### Problem statement
Using the records below, transcribe word for word the stretch from the line that contains "audioFailedAt : option Date;" through the line that contains "Definition status_in (s", both end lines included, and nothing else.

### Stored items
--- START ---
(** * Batch orchestration engine of node-ai-services

    A shallow embedding of the batch lifecycle code:
      - models/batchTracker.ts, models/aiSummarries.ts   (documents)
      - services/audioGenerationService.ts               (dispatcher)
      - services/webhookServices.ts                      (ingress, evaluator)
      - controller/webhookController.ts                  (HTTP glue)
      - services/batchTimeoutService.ts                  (periodic sweep)

    Every [await]ed database call is one atomic action of a small
    resumption monad [Prog]; running a program to completion gives the
    behaviour of one handler without interleaving, and a pool of programs
    stepped by a schedule gives the interleavings of concurrent handlers. *)

From Stdlib Require Import List String Bool Arith NArith Lia Permutation.
Import ListNotations.
Open Scope string_scope.
Open Scope nat_scope.
Open Scope list_scope.

Set Implicit Arguments.

(** ** Documents *)

(** [IBatchTracker.status]. *)
Inductive Status : Type :=
| pending
| partial_complete
| complete
| audio_requested
| audio_complete
| audio_failed
| failed.

Definition Status_eqb (a b : Status) : bool :=
  match a, b with
  | pending, pending
  | partial_complete, partial_complete
  | complete, complete
  | audio_requested, audio_requested
  | audio_complete, audio_complete
  | audio_failed, audio_failed
  | failed, failed => true
  | _, _ => false
  end.

(** Dates are milliseconds on the process clock. *)
Definition Date := nat.

(** [IBatchTracker] (models/batchTracker.ts). *)
Record Batch : Type := mkBatch {
  batchId : string;
  expectedCount : nat;
  receivedCount : nat;
  status : Status;
  createdAt : Date;
  partialCompletedAt : option Date;
  completedAt : option Date;
  audioRequestedAt : option Date;
  audioCompletedAt : option Date;
  audioFailedAt : option Date;
  timeoutAt : Date;
  userIds : list string;
  audioUrl : option string;
  failureReason : option string
}.

(** A document of the AiSummaries collection (models/aiSummarries.ts);
    [_id] is the object id given by the store at creation. *)
Record Summary : Type := mkSummary {
  s_id : nat;
  s_userId : string;
  s_summary : string;
  s_summaryType : string;
  s_summaryTitle : string;
  s_batchId : option string;
  isAudioGenerated : bool;
  s_audioUrl : option string
}.

(** A document of the userMixes collection. *)
Record Mix : Type := mkMix {
  m_audioUrl : string;
  m_userId : string;
  mixName : string;
  mixIcon : string;
  mixType : string
}.

(** ** The stores and the process environment

    [faults] is the failure plan of the persistence layer: each fallible
    database call consumes its head, and fails without effect when that
    head is [true].  An empty plan means no call fails. *)
Record World : Type := mkWorld {
  batches : list Batch;
  summaries : list Summary;
  mixes : list Mix;
  clock : Date;
  nextId : nat;
  faults : list bool
}.

Definition set_batches (w : World) (bs : list Batch) : World :=
  mkWorld bs (summaries w) (mixes w) (clock w) (nextId w) (faults w).
Definition set_summaries (w : World) (ss : list Summary) : World :=
  mkWorld (batches w) ss (mixes w) (clock w) (nextId w) (faults w).
Definition set_mixes (w : World) (ms : list Mix) : World :=
  mkWorld (batches w) (summaries w) ms (clock w) (nextId w) (faults w).
Definition set_clock (w : World) (t : Date) : World :=
  mkWorld (batches w) (summaries w) (mixes w) t (nextId w) (faults w).
Definition set_nextId (w : World) (n : nat) : World :=
  mkWorld (batches w) (summaries w) (mixes w) (clock w) n (faults w).
Definition set_faults (w : World) (fs : list bool) : World :=
  mkWorld (batches w) (summaries w) (mixes w) (clock w) (nextId w) fs.

(** ** Queries and updates of the BatchTracker collection *)

(** The condition on [status] of a filter document. *)
Inductive StatusCond : Type :=
| AnyStatus                       (* no status key *)
| StatusIs (s : Status)           (* status: s *)
| StatusNe (s : Status)           (* status: { $ne: s } *)
| StatusIn (l : list Status).     (* status: { $in: l } *)

Definition status_in (s : Status) (l : list Status) : bool :=
  existsb (Status_eqb s) l.

Definition cond_holds (c : StatusCond) (s : Status) : bool :=
  match c with
  | AnyStatus => true
  | StatusIs s' => Status_eqb s s'
  | StatusNe s' => negb (Status_eqb s s')
  | StatusIn l => status_in s l
  end.

(** The filter [{ batchId, status: ... }] of [findOneAndUpdate]. *)
Record BFilter : Type := mkFilter {
  f_batchId : string;
  f_status : StatusCond
}.

Definition filter_match (f : BFilter) (b : Batch) : bool :=
  String.eqb (batchId b) (f_batchId f) && cond_holds (f_status f) (status b).

(** One key of an update document.  The [Stamp*] keys are the
    [new Date()] fields: they take the clock at the time of the call. *)
Inductive BSet : Type :=
| IncReceived
| SetReceived (n : nat)
| SetStatus (s : Status)
| StampPartialCompletedAt
| StampCompletedAt
| StampAudioRequestedAt
| StampAudioCompletedAt
| StampAudioFailedAt
| SetAudioUrl (u : string)
| SetFailureReason (r : string).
--- END ---
### Answer to this problem
  audioFailedAt : option Date;
  timeoutAt : Date;
  userIds : list string;
  audioUrl : option string;
  failureReason : option string
}.

(** A document of the AiSummaries collection (models/aiSummarries.ts);
    [_id] is the object id given by the store at creation. *)
Record Summary : Type := mkSummary {
  s_id : nat;
  s_userId : string;
  s_summary : string;
  s_summaryType : string;
  s_summaryTitle : string;
  s_batchId : option string;
  isAudioGenerated : bool;
  s_audioUrl : option string
}.

(** A document of the userMixes collection. *)
Record Mix : Type := mkMix {
  m_audioUrl : string;
  m_userId : string;
  mixName : string;
  mixIcon : string;
  mixType : string
}.

(** ** The stores and the process environment

    [faults] is the failure plan of the persistence layer: each fallible
    database call consumes its head, and fails without effect when that
    head is [true].  An empty plan means no call fails. *)
Record World : Type := mkWorld {
  batches : list Batch;
  summaries : list Summary;
  mixes : list Mix;
  clock : Date;
  nextId : nat;
  faults : list bool
}.

Definition set_batches (w : World) (bs : list Batch) : World :=
  mkWorld bs (summaries w) (mixes w) (clock w) (nextId w) (faults w).
Definition set_summaries (w : World) (ss : list Summary) : World :=
  mkWorld (batches w) ss (mixes w) (clock w) (nextId w) (faults w).
Definition set_mixes (w : World) (ms : list Mix) : World :=
  mkWorld (batches w) (summaries w) ms (clock w) (nextId w) (faults w).
Definition set_clock (w : World) (t : Date) : World :=
  mkWorld (batches w) (summaries w) (mixes w) t (nextId w) (faults w).
Definition set_nextId (w : World) (n : nat) : World :=
  mkWorld (batches w) (summaries w) (mixes w) (clock w) n (faults w).
Definition set_faults (w : World) (fs : list bool) : World :=
  mkWorld (batches w) (summaries w) (mixes w) (clock w) (nextId w) fs.

(** ** Queries and updates of the BatchTracker collection *)

(** The condition on [status] of a filter document. *)
Inductive StatusCond : Type :=
| AnyStatus                       (* no status key *)
| StatusIs (s : Status)           (* status: s *)
| StatusNe (s : Status)           (* status: { $ne: s } *)
| StatusIn (l : list Status).     (* status: { $in: l } *)

Definition status_in (s : Status) (l : list Status) : bool :=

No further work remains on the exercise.